For some reason, this has become a burden. I squirm when I see his name in my inbox, and I avoid writing back until not doing so becomes rude. I do not feel like writing a whole manifesto about a public hearing or the progress of the proposal I'm working on (interesting, since I do that for you all on a very regular basis.) While I genuinely do want to see the movies we've discussed, the whole things feels inconvenient to me. Seeing my current friends takes major priority over hanging out with him, and also, as sweet and nice as he is (I can't say that enough) he's a little dull. I've realized that the reason I'm not into him romantically, or even friend-ishly (besides the ponytail) is that he has no Edge.

For me, Edge is an absolute requirement in a guy (and a friend, now that I think of it). A lot of women don't need it--avoid it--or don't understand it. And Edge is hard to define. It's a cynical streak, a little subtle bitchiness, a somewhat wicked sense of humor. Edge is not mean. It's not demeaning. It's just, to be totally cliched, the salt that brings out the flavor (and, in human terms, complements the goodness and sweetness that makes me love someone). I need to be with someone who isn't nice all the time and doesn't expect constant niceness from me.

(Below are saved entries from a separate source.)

(* ===== verification/BrowserTypes.v ===== *)
(** Shared vocabulary of the browser platform
    (crates/backend/nomifun-browser-platform): error values (error.rs),
    identifiers, caller identities and lane names (model.rs), and the
    injectable clock (clock.rs). *)
From S2P Require Import Prelude.

(** ** error.rs *)

Inductive BrowserErrorCode :=
| BrowserCapacityQueued | SystemMemoryPressure | LaneClosedByUser | OwnerLeaseExpired
| StaleBrowserEpoch | StaleLaneRef | TargetCrashed | BrowserRestarted
| IdentityReplicaStale | NeedsPrimaryIdentity | LaneNotFound | OperationNotAllowed
| BrowserUnavailable | BrowserShuttingDown | InvalidCallerIdentity | InvalidLaneName.
#[export] Instance BrowserErrorCode_eq_dec : EqDecision BrowserErrorCode.
Proof. solve_decision. Defined.

(** The JSON documents attached to errors; only construction is used. *)
Inductive json :=
| JNull
| JBool (b : bool)
| JNum (n : N)
| JStr (s : string)
| JObj (fields : list (string * json)).

Record BrowserPlatformError := {
  code : BrowserErrorCode;
  message : string;
  retryable : bool;
  next_action : string;
  err_lane_id : option string;
  metadata : json;
}.

Definition new_error (c : BrowserErrorCode) (m : string) (r : bool) (a : string) :
    BrowserPlatformError :=
  {| code := c; message := m; retryable := r; next_action := a;
     err_lane_id := None; metadata := JNull |}.
Definition for_lane (e : BrowserPlatformError) (lane : string) : BrowserPlatformError :=
  {| code := code e; message := message e; retryable := retryable e;
     next_action := next_action e; err_lane_id := Some lane; metadata := metadata e |}.
Definition with_metadata (e : BrowserPlatformError) (m : json) : BrowserPlatformError :=
  {| code := code e; message := message e; retryable := retryable e;
     next_action := next_action e; err_lane_id := err_lane_id e; metadata := m |}.
Definition lane_not_found (lane : string) : BrowserPlatformError :=
  for_lane (new_error LaneNotFound "The browser lane no longer exists." false
    "Refresh the browser inventory or open a new lane.") lane.
Definition shutting_down : BrowserPlatformError :=
  new_error BrowserShuttingDown "The browser platform is shutting down." true
    "Retry after the application is ready.".

(** ** model.rs: identifiers *)

(** [string_id!]'s [parse]: [name] is the identifier type's name.  The
    identifiers themselves are transparent strings. *)
Definition id_parse (name value : string) : result string BrowserPlatformError :=
  if is_blank value || bool_decide (128 < String.length value) then
    Err (new_error InvalidCallerIdentity (name +:+ " is invalid.") false
           "Request a fresh browser capability.")
  else Ok value.

Inductive BrowserSurface := Native | Gateway | Acp | Remote | Cluster | User | System.
#[export] Instance BrowserSurface_eq_dec : EqDecision BrowserSurface.
Proof. solve_decision. Defined.

Inductive BrowserOperationKind :=
| Navigate | Observe | Act | Screenshot | Tabs | Download | Debug_ | Manage | Crawl.
#[export] Instance BrowserOperationKind_eq_dec : EqDecision BrowserOperationKind.
Proof. solve_decision. Defined.

Definition op_index (o : BrowserOperationKind) : nat :=
  match o with
  | Navigate => 0 | Observe => 1 | Act => 2 | Screenshot => 3 | Tabs => 4
  | Download => 5 | Debug_ => 6 | Manage => 7 | Crawl => 8
  end.
Definition op_of_index (n : nat) : option BrowserOperationKind :=
  match n with
  | 0 => Some Navigate | 1 => Some Observe | 2 => Some Act | 3 => Some Screenshot
  | 4 => Some Tabs | 5 => Some Download | 6 => Some Debug_ | 7 => Some Manage
  | 8 => Some Crawl | _ => None
  end.
#[export] Instance BrowserOperationKind_countable : Countable BrowserOperationKind.
Proof. refine (inj_countable op_index op_of_index _). by intros []. Defined.

(** ** model.rs: caller identity *)

Record CallerIdentity := {
  user_id : string;
  conversation_id : option string;
  runtime_instance_id : string;
  agent_id : option string;
  companion_id : option string;
  execution_id : option string;
  step_id : option string;
  attempt_id : option string;
  remote_connection_id : option string;
  surface : BrowserSurface;
  owner_lease_id : string;
  capability_expires_at_ms : N;
  allowed_operations : gset BrowserOperationKind;
}.

Definition validate_caller (c : CallerIdentity) (now_ms : N) :
    result unit BrowserPlatformError :=
  if is_blank (user_id c) || is_blank (runtime_instance_id c)
     || is_blank (owner_lease_id c) then
    Err (new_error InvalidCallerIdentity "The browser caller identity is incomplete." false
           "Request a fresh browser capability from the application.")
  else if (capability_expires_at_ms c <=? now_ms)%N then
    Err (new_error OwnerLeaseExpired "The browser capability has expired." false
           "Request a fresh browser capability.")
  else Ok ().

Definition allows (c : CallerIdentity) (o : BrowserOperationKind) : bool :=
  bool_decide (o ∈ allowed_operations c).

(** ** model.rs: lane names *)

Record LaneKey := { lk_runtime_instance_id : string; lk_lane_name : string }.

Definition lane_name_char (c : Ascii.ascii) : bool :=
  is_ascii_alphanumeric c || (byte c =? 45)%N || (byte c =? 95)%N.

Definition normalize_lane_name (value : string) : result string BrowserPlatformError :=
  let value := to_ascii_lowercase (trim value) in
  if bool_decide (value = "") || bool_decide (32 < String.length value)
     || negb (string_forallb lane_name_char value) then
    Err (new_error InvalidLaneName "Lane names must be 1-32 letters, numbers, '-' or '_'."
           false "Choose a short lane name such as 'default' or 'research-2'.")
  else Ok value.

Definition lane_key_new (runtime : string) (lane_name : option string) :
    result LaneKey BrowserPlatformError :=
  if is_blank runtime then
    Err (new_error InvalidCallerIdentity "The runtime instance is missing." false
           "Request a fresh browser capability.")
  else
    let? name := normalize_lane_name (default "default" lane_name) in
    Ok {| lk_runtime_instance_id := runtime; lk_lane_name := name |}.

Inductive ResourcePressureState := PressureNormal | Pressured | Critical.
#[export] Instance ResourcePressureState_eq_dec : EqDecision ResourcePressureState.
Proof. solve_decision. Defined.

Record QueueMetadata := {
  qm_request_id : string;
  position : nat;
  recommended_concurrency : nat;
  owner_active : nat;
  owner_queued : nat;
  global_active : nat;
  global_queued : nat;
  retry_delay_ms : N;
  qm_reason_code : string;
}.

(** ** clock.rs *)

Definition next_monotonic_time (previous_ms elapsed_ms wall_ms : N) : N :=
  let paced := u64_sat_add previous_ms elapsed_ms in
  if (paced <=? wall_ms)%N then wall_ms else
  let catch_up := N.max (elapsed_ms / 2) (if (0 <? elapsed_ms)%N then 1 else 0) in
  N.max (u64_sat_add previous_ms catch_up) wall_ms.

(** The process-wide state behind [SystemClock]; instants are nanoseconds on
    the monotonic clock. *)
Record SystemClockState := { now_ms_ : N; sampled_at : N }.

Definition millis_between (earlier later : N) : N :=
  N.min ((later - earlier) / 1000000) u64_max.

Definition system_clock_now_ms (st : SystemClockState) (wall_ms instant : N) :
    SystemClockState * N :=
  let elapsed_ms := millis_between (sampled_at st) instant in
  let now := next_monotonic_time (now_ms_ st) elapsed_ms wall_ms in
  ({| now_ms_ := now; sampled_at := instant |}, now).

(** ** The process clock *)

(** One clock reading never goes backwards, never lags the wall clock,
    advances by at most the elapsed time unless the wall clock itself is ahead,
    and makes progress whenever time has passed and the counter is not
    saturated. *)
Theorem clock_step_bounds previous elapsed wall :
  is_u64 previous → is_u64 wall →
  (previous <= next_monotonic_time previous elapsed wall)%N ∧
  (wall <= next_monotonic_time previous elapsed wall)%N ∧
  (next_monotonic_time previous elapsed wall <= N.max (previous + elapsed) wall)%N ∧
  is_u64 (next_monotonic_time previous elapsed wall) ∧
  ((0 < elapsed)%N → (previous < u64_max)%N →
   (previous < next_monotonic_time previous elapsed wall)%N).
Proof.
  unfold is_u64. intros Hp Hw. unfold next_monotonic_time, u64_sat_add.
  assert (elapsed / 2 <= elapsed)%N by (apply N.Div0.div_le_upper_bound; lia).
  destruct (N.leb_spec (N.min (previous + elapsed) u64_max) wall);
    destruct (N.ltb_spec 0 elapsed); split_and!; lia.
Qed.

Lemma clock_step_bounds_witness :
  is_u64 10000 ∧ is_u64 9000 ∧ (10000 < next_monotonic_time 10000 25 9000)%N.
Proof.
  assert (is_u64 10000) as H1 by (unfold is_u64, u64_max; lia).
  assert (is_u64 9000) as H2 by (unfold is_u64, u64_max; lia).
  split; [exact H1|]. split; [exact H2|].
  destruct (clock_step_bounds 10000 25 9000 H1 H2) as (_&_&_&_&H).
  apply H; [lia|unfold u64_max; lia].
Defined.

(** Samples taken after delays [es], while the wall clock runs at the same
    rate: the final clock and wall readings. *)
Fixpoint clock_run (now wall : N) (es : list N) : N * N :=
  match es with
  | [] => (now, wall)
  | e :: es => clock_run (next_monotonic_time now e (wall + e)) (wall + e) es
  end.
Definition total (es : list N) : N := foldr N.add 0%N es.

Lemma clock_run_wall now wall es : (clock_run now wall es).2 = (wall + total es)%N.
Proof.
  revert now wall. induction es as [|e es IH]; intros now wall; simpl; [lia|].
  rewrite IH. unfold total. simpl. lia.
Qed.

(** The lead over the wall clock after one sample. *)
Lemma lead_step now wall e :
  is_u64 (now + e) → (wall <= now)%N →
  next_monotonic_time now e (wall + e)
  = N.max (wall + e) (now + (if (e =? 1)%N then 1 else e / 2)).
Proof.
  intros Hu Hw. unfold next_monotonic_time.
  assert (e / 2 <= e)%N by (apply N.Div0.div_le_upper_bound; lia).
  unfold is_u64 in Hu.
  rewrite !u64_sat_add_exact by (unfold is_u64; destruct (N.ltb_spec 0 e); lia).
  destruct (N.eqb_spec e 1) as [->|He].
  - destruct (N.leb_spec (now + 1) (wall + 1)); simpl; lia.
  - destruct (N.ltb_spec 0 e) as [Hpos|Hz].
    + assert (1 <= e / 2)%N by (apply N.div_le_lower_bound; lia).
      destruct (N.leb_spec (now + e) (wall + e)); lia.
    + assert (e = 0%N) as -> by lia. change (0 / 2)%N with 0%N. destruct (N.leb_spec (now + 0) (wall + 0)); lia.
Qed.

Lemma clock_run_synced now es :
  is_u64 (now + total es) → (clock_run now now es).1 = (now + total es)%N.
Proof.
  revert now. induction es as [|e es IH]; intros now Hu; simpl; [unfold total; simpl; lia|].
  unfold total, is_u64 in *. simpl in Hu.
  rewrite lead_step by (unfold is_u64; lia).
  assert (e / 2 <= e)%N by (apply N.Div0.div_le_upper_bound; lia).
  rewrite N.max_l by (destruct (N.eqb_spec e 1); lia).
  rewrite IH by (unfold is_u64; lia). simpl. lia.
Qed.

(** After the wall clock steps back, sampling at most every second
    millisecond re-converges: each sample shrinks the lead, so after as many
    samples as the lead has milliseconds the clock shows wall time again. *)
Theorem clock_reconverges now wall es :
  (wall <= now)%N → is_u64 (now + total es) →
  Forall (λ e, (2 <= e)%N) es → (now - wall <= N.of_nat (length es))%N →
  (clock_run now wall es).1 = (clock_run now wall es).2.
Proof.
  rewrite clock_run_wall. revert now wall. induction es as [|e es IH]; intros now wall Hw Hu Hes Hl.
  { simpl in *. unfold total. simpl. lia. }
  apply Forall_cons in Hes as [He Hes]. unfold total, is_u64 in *. simpl in Hu, Hl |- *.
  rewrite lead_step by (unfold is_u64; lia).
  assert (e / 2 < e)%N by (apply N.div_lt; lia).
  rewrite (proj2 (N.eqb_neq e 1)) by lia.
  destruct (N.max_spec (wall + e) (now + e / 2)) as [[Hlt ->]|[Hge ->]].
  - rewrite IH; [lia|lia|lia|done|lia].
  - rewrite clock_run_synced by (unfold is_u64, total; lia). unfold total. lia.
Qed.

Lemma clock_reconverges_witness :
  (clock_run 10 7 [2; 5; 3]%N).1 = (clock_run 10 7 [2; 5; 3]%N).2.
Proof.
  apply (clock_reconverges 10 7 [2; 5; 3]%N);
    [lia|unfold is_u64, total, u64_max; simpl; lia| |simpl; lia].
  repeat constructor; lia.
Defined.

(** Sampled every millisecond, the clock advances at full rate while it
    is ahead, so a lead over the wall clock never shrinks; the half-rate
    catch-up of the comment in [next_monotonic_time] does not happen. *)
Theorem clock_millisecond_sampling_keeps_lead now wall n :
  (wall <= now)%N → is_u64 (now + N.of_nat n) →
  clock_run now wall (replicate n 1%N) = ((now + N.of_nat n)%N, (wall + N.of_nat n)%N).
Proof.
  unfold is_u64. revert now wall. induction n as [|n IH]; intros now wall Hw Hu.
  { simpl. f_equal; lia. }
  cbn [replicate clock_run]. rewrite lead_step by (unfold is_u64; lia). simpl (1 =? 1)%N. cbv iota.
  rewrite N.max_r by lia. rewrite IH by lia. f_equal; lia.
Qed.

Lemma clock_millisecond_sampling_keeps_lead_witness :
  clock_run 10000 9000 (replicate 1000 1%N) = (11000%N, 10000%N).
Proof.
  apply (clock_millisecond_sampling_keeps_lead 10000 9000 1000); unfold is_u64, u64_max; lia.
Defined.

So. Mr. Ponytail has no Edge. Very nice guy, but no go. And yet I've put myself in the situation where I feel obligated to write to him (he writes me pretty long emails, and, obviously, I can't just refer him to my blog for updates about me), feel obligated to see him, and--please don't think I'm an egomaniac--I feel the tiniest worry that maybe he's holding out to see if I might fall in love with him despite my clear indications to the contrary. The reason for this worry is that I told him specifically to repost his sweet and lovely Internet personal ad, and he has not.

So. I find myself with regular witty, well-written messages from him, which are equally nice and detailed and prompt regardless of the brevity and lapse in my responses.

Suggestions?

Posted by Dori at 9:14 AM

1 Comments

  1. Anonymous Anonymous posted at 5:10 PM  
    Maybe you could probe into his dating life a little or possibly offer to set him up with an equally nice non-edge-seeking single friend?